What the task asks → Report every line from the following entries that contains the string "keeps".

Collected data entries:
Variable runner : Runner.
Variable r : Resolved.

Let quiet (c : Command) : Prop :=
  isMutating c = false ∧ (command c = "kubectl" → c = dryRunApplyCommand r).

Lemma dry_run_main_appends :
  Params.DryRun (params r) = true →
  sat (appends false quiet) (appendsE false quiet) (main runner r).
Proof.
  intros Hdry. unfold main. rewrite Hdry. simpl negb. cbv iota.
  unfold_reconciler.
  repeat sat_step;
    try (apply appends_logFatal);
    try (apply appends_runCommand; [discriminate|]);
    split; try done; try (intros; discriminate).
Qed.

End DryRun.

(** C1. When the dry-run flag of the configuration is set, whatever the
    action, the visibility and the answers of the command runner, no command
    that [main] starts changes the cluster (no real apply, rollout, patch,
    scale, delete or annotate), and the only [kubectl] command it may start
    is the dry-run validation apply. *)
Theorem dry_run_issues_no_mutating_command (runner : Runner) (r : Resolved) :
  Params.DryRun (params r) = true →
  Forall (λ c, isMutating c = false ∧ (command c = "kubectl" → c = dryRunApplyCommand r))
         (trace (main runner r initState).2).
Proof.
  intros Hdry.
  pose proof (dry_run_main_appends runner r Hdry initState) as H.
  destruct (main runner r initState) as [[[]|f] st]; simpl;
    destruct (H eq_refl) as (_ & _ & cs & -> & Hcs); exact Hcs.
Qed.

Lemma dry_run_issues_no_mutating_command_witness :
  Forall (λ c, isMutating c = false ∧
               (command c = "kubectl" →
                c = dryRunApplyCommand (sampleResolved "deploy-simple" "public" true)))
         (trace (main okRunner (sampleResolved "deploy-simple" "public" true) initState).2).
Proof. apply dry_run_issues_no_mutating_command. reflexivity. Defined.

(** ** Diagnostics on success *)

Ltac peel H :=
  let a := fresh "a" in
  let st := fresh "st" in
  let Hstep := fresh "Hstep" in
  apply bind_Return in H as (a & st & Hstep & H);
  lazymatch type of a with
  | unit => destruct a
  | _ => idtac
  end.

(** Any part of the reconciler that neither assigns the package-level
    variables nor is singled out below: it keeps the flag and the
    troubleshooting parameters. *)
Ltac frame_of H b P :=
  lazymatch type of H with
  | ?m ?s = (Return _, _) =>
      let Hs := fresh "Hframe" in
      assert (Hs : sat (appends b P) (appendsE b P) m);
      [ | specialize (Hs s); rewrite H in Hs ]
  end.

(** C10. A run that is not a dry run and returns normally has ended with
    the diagnostics collector: the listing of the labelled objects, the
    canary logs exactly when the action is [deploy-canary], and the event
    stream piped through [grep]. *)
Theorem diagnostics_run_on_success (runner : Runner) (r : Resolved) (st : State) :
  Params.DryRun (params r) = false →
  main runner r initState = (Return tt, st) →
  ∃ before,
    trace st =
      before ++ [getObjectsCommand (params r)]
             ++ (if bool_decide (Params.Action (params r) = "deploy-canary")
                 then [canaryLogsCommand (params r)] else [])
             ++ [getEventsCommand (params r); grepCommand (params r)].
Proof.
  intros Hdry Hmain. unfold main in Hmain. rewrite Hdry in Hmain.
  simpl negb in Hmain. cbv iota in Hmain.
  do 7 peel Hmain. peel Hmain. peel Hmain.
  unfold enableTroubleshooting in Hstep5. injection Hstep5 as <-.
  assert (Hall : ∀ p, Forall (λ _ : Command, True) (diagnosticsCommands p)).
  { intros. apply Forall_forall. done. }
  frame_of Hstep6 true (λ _ : Command, True).
  { unfold_reconciler.
    repeat sat_step; first
      [ apply appends_runCommand | apply appends_runCommandExtended
      | apply appends_getCommandOutput | apply appends_logFatal ]; auto. }
  frame_of Hstep7 true (λ _ : Command, True).
  { unfold_reconciler.
    repeat sat_step; first
      [ apply appends_runCommand | apply appends_logFatal ]; auto. }
  destruct (Hframe eq_refl) as (Hflag1 & Hp1 & _).
  destruct (Hframe0 Hflag1) as (Hflag2 & Hp2 & _).
  rewrite assistTroubleshooting_eq, Hflag2 in Hmain.
  injection Hmain as <-. simpl.
  rewrite Hp2, Hp1. simpl. eauto.
Qed.

Lemma diagnostics_run_on_success_witness :
  ∃ before,
    trace (main okRunner (sampleResolved "deploy-canary" "private" false) initState).2 =
      before ++ [getObjectsCommand (sampleParams "deploy-canary" "private" false)]
             ++ [canaryLogsCommand (sampleParams "deploy-canary" "private" false)]
             ++ [getEventsCommand (sampleParams "deploy-canary" "private" false);
                 grepCommand (sampleParams "deploy-canary" "private" false)].
Proof.
  apply (diagnostics_run_on_success okRunner
           (sampleResolved "deploy-canary" "private" false)).
  - reflexivity.
  - vm_compute. reflexivity.
Defined.

(** ** The legacy exposure annotations *)

Lemma filter_isAnnotate_nil cs :
  Forall (λ c, isAnnotate c = false) cs → List.filter isAnnotate cs = [].
Proof.
  induction 1 as [|c cs Hc _ IH]; simpl; [done|]. by rewrite Hc.
Qed.

Lemma diagnostics_not_annotate p :
  Forall (λ c, isAnnotate c = false) (diagnosticsCommands p).
Proof.
  unfold diagnosticsCommands. case_bool_decide; repeat constructor.
Qed.

Lemma appends_filter_isAnnotate b st st' :
  appends b (λ c, isAnnotate c = false) st st' →
  assistTroubleshootingOnError st = b →
  assistTroubleshootingOnError st' = b ∧
  paramsForTroubleshooting st' = paramsForTroubleshooting st ∧
  List.filter isAnnotate (trace st') = List.filter isAnnotate (trace st).
Proof.
  intros H Hb. destruct (H Hb) as (Hb' & Hp & cs & -> & Hcs).
  rewrite List.filter_app, (filter_isAnnotate_nil cs Hcs), app_nil_r. done.
Qed.

Lemma existsb_filter {A} (f : A → bool) (l : list A) :
  existsb f l = match List.filter f l with [] => false | _ => true end.
Proof.
  induction l as [|x l IH]; simpl; [done|]. destruct (f x); simpl; done.
Qed.

(** A step that starts no [kubectl annotate] command. *)
Ltac not_annotating H b :=
  let Hs := fresh "Hframe" in
  lazymatch type of H with
  | ?m ?s = (Return _, _) =>
      assert (Hs : sat (appends b (λ c, isAnnotate c = false))
                       (appendsE b (λ c, isAnnotate c = false)) m);
      [ unfold_reconciler;
        repeat sat_step; first
          [ apply appends_runCommand | apply appends_runCommandExtended
          | apply appends_getCommandOutput | apply appends_logFatal ];
        solve [ auto using diagnostics_not_annotate ]
      | specialize (Hs s); rewrite H in Hs; clear H;
        apply appends_filter_isAnnotate in Hs;
        [ destruct Hs as (? & ? & ?) | solve [ assumption | reflexivity ] ] ]
  end.

Lemma removeAnnotations_Return runner p name namespace st st' :
  removeEstafetteCloudflareAnnotations runner p name namespace st = (Return tt, st') →
  st' = addCommands
          (if bool_decide (Params.Visibility p = "private") || bool_decide (Params.Visibility p = "iap")
           then annotateCommands name namespace else []) st.
Proof.
  unfold removeEstafetteCloudflareAnnotations. intros H.
  destruct (_ || _).
  - do 3 peel H.
    apply runCommand_Return in Hstep, Hstep0, Hstep1, H. subst.
    unfold addCommands; simpl. by rewrite <- !app_assoc.
  - injection H as <-. unfold addCommands. rewrite app_nil_r. by destruct st.
Qed.
(** * Flappy-bird simulation core: a shallow embedding of the game component

    The repository holds two variants of one React component: [Page]
    (src/app/page.js) and [FlappyGame] (the component-based variant that
    renders through GameObjects).  Both keep the whole game in [useState]
    cells and drive it from event handlers and effects.  The embedding below
    makes the cells one record, every handler a function on that record, and
    the effect that React re-runs after a render a function applied after the
    handler.

    Numbers.  JavaScript numbers are modelled as exact rationals in canonical
    form ([Qc]) for positions and speeds and as integers ([Z]) for the score
    counters; the properties proved on this model rest on the branches taken
    and on the order of numbers, which rounding keeps, or are stated for
    integers of magnitude at most 2^53.  The arithmetic of the pipe heights, where rounding shows, is
    given a second time on binary64 floats (module [Binary64]).
    [Math.random()] is an explicit argument of the operation that draws it.

    Strings.  A JavaScript string is the list of its UTF-16 code units. *)

From Stdlib Require Import ZArith QArith Qcanon List Sorted Bool Lia Lqa.
From Stdlib Require Import String Ascii Decimal DecimalString DecimalPos.
From Stdlib Require Import Floats.PrimFloat Floats.SpecFloat Floats.FloatOps.
Import ListNotations.
Lemma Csum_bound (n : nat) (g d : nat -> Cx) :
  m1 (Csum n (fun u => Cmul (g u) (d u))) <= M1 n g * M1 n d.
Proof.
  induction n as [| n IH]; simpl.
  - rewrite m1_C0. lra.
  - pose proof (m1_add (Csum n (fun u => Cmul (g u) (d u))) (Cmul (g n) (d n))).
    pose proof (m1_mul (g n) (d n)).
    pose proof (m1_nonneg (g n)). pose proof (m1_nonneg (d n)).
    pose proof (M1_nonneg n g). pose proof (M1_nonneg n d).
    nra.
Qed.

(** A factor small enough for a given bound. *)
Lemma small (K eps : R) : 0 <= K -> 0 < eps -> exists eta, 0 < eta /\ K * eta <= eps.
Proof.
  intros HK He. exists (eps / (K + 1)).
  assert (Hpos : 0 < eps / (K + 1)) by (apply Rdiv_lt_0_compat; lra).
  split; [exact Hpos |].
  replace eps with ((K + 1) * (eps / (K + 1))) at 2 by (field; lra).
  nra.
Qed.

Lemma lt_min (a b m : R) : m < Rmin a b -> m < a /\ m < b.
Proof.
  intros H. pose proof (Rmin_l a b). pose proof (Rmin_r a b). lra.
Qed.

Lemma min_pos (a b : R) : 0 < a -> 0 < b -> 0 < Rmin a b.
Proof. intros Ha Hb. apply Rmin_glb_lt; assumption. Qed.

(** The exponential near zero. *)
Lemma Cexp_add (a b : Cx) : Cexp (Cadd a b) = Cmul (Cexp a) (Cexp b).
Proof.
  unfold Cexp, Cadd, Cmul. simpl.
  rewrite exp_plus, cos_plus, sin_plus. f_equal; ring.
Qed.

Lemma lim_to_o (f : R -> R) (l : R) :
  derivable_pt_lim f 0 l ->
  forall eps, 0 < eps ->
  exists delta, 0 < delta /\
    forall h, Rabs h < delta -> Rabs (f h - f 0 - l * h) <= eps * Rabs h.
Proof.
  intros Hf eps He. destruct (Hf eps He) as [delta Hd].
  exists delta. split; [apply cond_pos |]. intros h Hh.
  destruct (Req_dec h 0) as [-> | Hne].
  - replace (f 0 - f 0 - l * 0) with 0 by ring. rewrite Rabs_R0. lra.
  - specialize (Hd h Hne Hh). rewrite Rplus_0_l in Hd.
    replace (f h - f 0 - l * h) with (((f h - f 0) / h - l) * h) by (field; exact Hne).
    rewrite Rabs_mult. apply Rmult_le_compat_r; [apply Rabs_pos | lra].
Qed.

Lemma Rabs_prod_le (p q P Q : R) :
  Rabs p <= P -> Rabs q <= Q -> Rabs (p * q) <= P * Q.
Proof.
  intros Hp Hq. rewrite Rabs_mult.
  apply Rmult_le_compat; try apply Rabs_pos; assumption.
Qed.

Exercise output →
    variables nor is singled out below: it keeps the flag and the
    and on the order of numbers, which rounding keeps, or are stated for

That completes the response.